┌─ Listed records
(** * Billing reconciliation core of dwolla-billing

    A shallow embedding of the Express handlers of [src/server.js]
    (the modular revision, which requires [webhooks/ghl-usage.js] and
    [webhooks/dwolla-webhook.js]) together with the PostgreSQL schema of
    [sql/001_schema.sql] and [sql/002_add_invoice_id_to_usage.sql].

    Modelling conventions.
    - JavaScript values are the inductive [JsValue]; numbers are [JsNum]:
      NaN, the two infinities and the finite values, as rationals.  The
      [numeric] column and its SUM are exact.  A finite number of a request
      body stands for the decimal JavaScript prints for it, which is the
      text node-postgres sends and PostgreSQL stores.  The amount
      [Math.round(Number(customer.units) * PRICE_PER_UNIT_CENTS)] is
      computed in double precision: [binary64] rounds a rational to the
      nearest double, ties to even, as the conversion of the numeric text
      and the product do, and [Math.round] of a double is exact.  The
      totals of a response add whole cents, which JavaScript adds exactly
      below 2^53, and are kept exact; [total_amount_dollars] stands for
      the value [toFixed(2)] prints.  The sign of zero and the range of
      the [int] column are not modelled.
    - Handlers are computations of the monad [M]: a state transformer over
      [World] that may throw an [Error], with [try_catch] for the
      [try]/[catch] blocks of the source.  A handler returns the response
      it sends; logging is left out.
    - The handlers are parametric in the [db] object exactly as the
      factories of the source are; [pg_query] is the PostgreSQL instance,
      interpreting each statement on the tables of the schema.  It is
      reliable: a statement throws only for a null in a NOT NULL column
      or for an amount that is no integer, and the server reads a
      timestamp from every [occurred_at] the validation lets through.
      Connection pooling ([db.connect], [client.release]) is left out.
    - What lies outside the repository (ECMAScript conversions, luxon,
      node-postgres serialisation, JSON.parse, HMAC-SHA256, the network)
      is the record [Runtime], over which every theorem quantifies.
    - Handlers run one at a time (no interleaving at [await] points) and
      the clock advances through [setTimeout] delays, or between requests. *)

From Stdlib Require Import QArith Qround Qabs Lqa.
From stdpp Require Import gmap strings list fin_maps pretty.

Local Open Scope string_scope.
Local Open Scope Z_scope.

(** ** JavaScript values *)

Inductive JsNum : Type :=
  | NaN
  | Inf (negative : bool)
  | Fin (q : Q).

#[local] Unset Elimination Schemes.
Inductive JsValue : Type :=
  | JUndefined
  | JNull
  | JBool (b : bool)
  | JNum (n : JsNum)
  | JStr (s : string)
  | JArray (items : list JsValue)
  | JObject (fields : list (string * JsValue)).
#[local] Set Elimination Schemes.

(** [n <= 0] and [n > 0] on JavaScript numbers: comparisons with NaN are
    false. *)
Definition js_le0 (n : JsNum) : bool :=
  match n with
  | NaN => false
  | Inf negative => negative
  | Fin q => Qle_bool q 0%Q
  end.

Definition js_isNaN (n : JsNum) : bool :=
  match n with NaN => true | _ => false end.

Definition js_add (a b : JsNum) : JsNum :=
  match a, b with
  | NaN, _ | _, NaN => NaN
  | Inf s, Inf t => if Bool.eqb s t then Inf s else NaN
  | Inf s, Fin _ | Fin _, Inf s => Inf s
  | Fin x, Fin y => Fin (x + y)%Q
  end.

(** *** Double precision

    The integer nearest to [n / d], ties to the even one, for [0 <= n]
    and [0 < d]. *)
Definition nearest_even (n d : Z) : Z :=
  let f := n / d in
  match 2 * (n mod d) ?= d with
  | Lt => f
  | Gt => f + 1
  | Eq => if Z.even f then f else f + 1
  end.

(** The integer part of the binary logarithm of [n / d], for positive [n]
    and [d]. *)
Definition floor_log2 (n d : Z) : Z :=
  let l := Z.log2 n - Z.log2 d in
  if d * 2 ^ Z.max 0 l <=? n * 2 ^ Z.max 0 (- l) then l else l - 1.

(** The IEEE 754 binary64 value nearest to a rational, ties to even: a
    significand [m] of at most 53 bits at the exponent [e] of the
    rational, which is at least -1074 (the subnormal numbers); a result of
    2^1024 or more is an infinity.  This is how ECMAScript reads a decimal
    numeral and rounds the exact result of an arithmetic operator. *)
Definition binary64 (q : Q) : JsNum :=
  let n := Z.abs (Qnum q) in
  let d := Z.pos (Qden q) in
  if n =? 0 then Fin 0
  else
    let e := Z.max (floor_log2 n d - 52) (-1074) in
    let m := nearest_even (n * 2 ^ Z.max 0 (- e)) (d * 2 ^ Z.max 0 e) in
    if 2 ^ 1024 <=? m * 2 ^ Z.max 0 e then Inf (Qnum q <? 0)
    else Fin (Z.sgn (Qnum q) * m * 2 ^ Z.max 0 e
              # Z.to_pos (2 ^ Z.max 0 (- e))).

(** [Number(s)] for the text [s] PostgreSQL returns for a [numeric]: the
    double nearest to its value; NaN and the infinities are printed and
    read back as themselves. *)
Definition Number_numeric (n : JsNum) : JsNum :=
  match n with
  | Fin q => binary64 q
  | other => other
  end.

(** [n * k] for a finite positive constant [k]: the exact product,
    rounded to a double. *)
Definition js_mul_pos (n : JsNum) (k : Z) : JsNum :=
  match n with
  | NaN => NaN
  | Inf s => Inf s
  | Fin q => binary64 (q * inject_Z k)
  end.

(** [Math.round]: the nearest integer, halves rounded towards +Infinity.
    The integer nearest to a double is a double again, so nothing is
    rounded a second time. *)
Definition Math_round (n : JsNum) : JsNum :=
  match n with
  | Fin q => Fin (inject_Z (Qfloor (q + (1 # 2))%Q))
  | other => other
  end.
(** * generate_stubs.py: the stub generator over a model of the file system

    The script [scripts/generate_stubs.py] walks three tables of type names
    and writes, for every name, a Markdown stub below [PythonTypeGuide/].
    This file embeds the script and the library calls it makes
    ([os.path.dirname], [os.makedirs], [open(.., 'w')], [f.write],
    [pathlib.Path.__truediv__], [str.lower]) over a file system that is a
    finite map from resolved paths to nodes, and proves the properties of the
    specification about it, and then further properties of the script.

    Limits of the file-system model, all outside the script's own text:
    no symbolic links, no permissions, no size limits.  An I/O error that the
    tree itself does not explain (permission denied, disk full, ...) is
    injected by a schedule carried in the world: every [mkdir], [open] and
    [write] consumes one entry of the schedule and fails with [OSError] when
    the entry is [true].  Text written through a file object reaches the file
    at the call of [write]: buffering is not modelled, so a [write] that
    fails stands for the flush that fails, and in both cases [open] has
    already created or truncated the file.  [str.lower] is
    modelled on ASCII letters, which covers every name of the catalog. *)

From Stdlib Require Import String Ascii ZArith.
From stdpp Require Import gmap strings list fin_maps.


(** ** Python strings *)

Definition nl : string := String (ascii_of_nat 10) "".

(** [bool(s)] of a string: non-empty. *)
Definition truthy (s : string) : bool := bool_decide (s ≠ "").

(** [c * n] *)
Fixpoint str_repeat (c : ascii) (n : nat) : string :=
  match n with
  | 0 => ""
  | S n => String c (str_repeat c n)
  end.

(** [s[:n]] *)
Fixpoint str_take (n : nat) (s : string) : string :=
  match n, s with
  | S n, String c r => String c (str_take n r)
  | _, _ => ""
  end.

(** [s[n:]] *)
Fixpoint str_drop (n : nat) (s : string) : string :=
  match n, s with
  | S n, String _ r => str_drop n r
  | _, _ => s
  end.

(** [s.rfind(c)]: the highest index of [c] in [s], or [-1]. *)
Fixpoint rfind (c : ascii) (s : string) : Z :=
  match s with
  | "" => (-1)%Z
  | String a r =>
      let i := rfind c r in
      if (0 <=? i)%Z then (i + 1)%Z
      else if decide (a = c) then 0%Z else (-1)%Z
  end.

(** [s.rstrip(c)] *)
Fixpoint rstrip (c : ascii) (s : string) : string :=
  match s with
  | "" => ""
  | String a r =>
      match rstrip c r with
      | "" => if decide (a = c) then "" else String a ""
      | r' => String a r'
      end
  end.

(** [sep.join(l)] *)
Fixpoint join (sep : string) (l : list string) : string :=
  match l with
  | [] => ""
  | [x] => x
  | x :: r => x +:+ sep +:+ join sep r
  end.

(** [s.split(c)]: the pieces between the occurrences of [c]. *)
Fixpoint components (c : ascii) (s : string) : list string :=
  match s with
  | "" => [""]
  | String a r =>
      if decide (a = c) then "" :: components c r
      else match components c r with
           | x :: xs => String a x :: xs
           | [] => [String a ""]
           end
  end.

(** [c.lower()] and [s.lower()], on ASCII. *)
Definition lower_ascii (c : ascii) : ascii :=
  let n := nat_of_ascii c in
  if (65 <=? n) && (n <=? 90) then ascii_of_nat (n + 32) else c.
└─
● **Task brief**:
The answer is the records above restated word for word from their opening line through the line that holds "- What lies", both included, and nothing else.

● **Solution for this problem**:
(** * Billing reconciliation core of dwolla-billing

    A shallow embedding of the Express handlers of [src/server.js]
    (the modular revision, which requires [webhooks/ghl-usage.js] and
    [webhooks/dwolla-webhook.js]) together with the PostgreSQL schema of
    [sql/001_schema.sql] and [sql/002_add_invoice_id_to_usage.sql].

    Modelling conventions.
    - JavaScript values are the inductive [JsValue]; numbers are [JsNum]:
      NaN, the two infinities and the finite values, as rationals.  The
      [numeric] column and its SUM are exact.  A finite number of a request
      body stands for the decimal JavaScript prints for it, which is the
      text node-postgres sends and PostgreSQL stores.  The amount
      [Math.round(Number(customer.units) * PRICE_PER_UNIT_CENTS)] is
      computed in double precision: [binary64] rounds a rational to the
      nearest double, ties to even, as the conversion of the numeric text
      and the product do, and [Math.round] of a double is exact.  The
      totals of a response add whole cents, which JavaScript adds exactly
      below 2^53, and are kept exact; [total_amount_dollars] stands for
      the value [toFixed(2)] prints.  The sign of zero and the range of
      the [int] column are not modelled.
    - Handlers are computations of the monad [M]: a state transformer over
      [World] that may throw an [Error], with [try_catch] for the
      [try]/[catch] blocks of the source.  A handler returns the response
      it sends; logging is left out.
    - The handlers are parametric in the [db] object exactly as the
      factories of the source are; [pg_query] is the PostgreSQL instance,
      interpreting each statement on the tables of the schema.  It is
      reliable: a statement throws only for a null in a NOT NULL column
      or for an amount that is no integer, and the server reads a
      timestamp from every [occurred_at] the validation lets through.
      Connection pooling ([db.connect], [client.release]) is left out.
    - What lies outside the repository (ECMAScript conversions, luxon,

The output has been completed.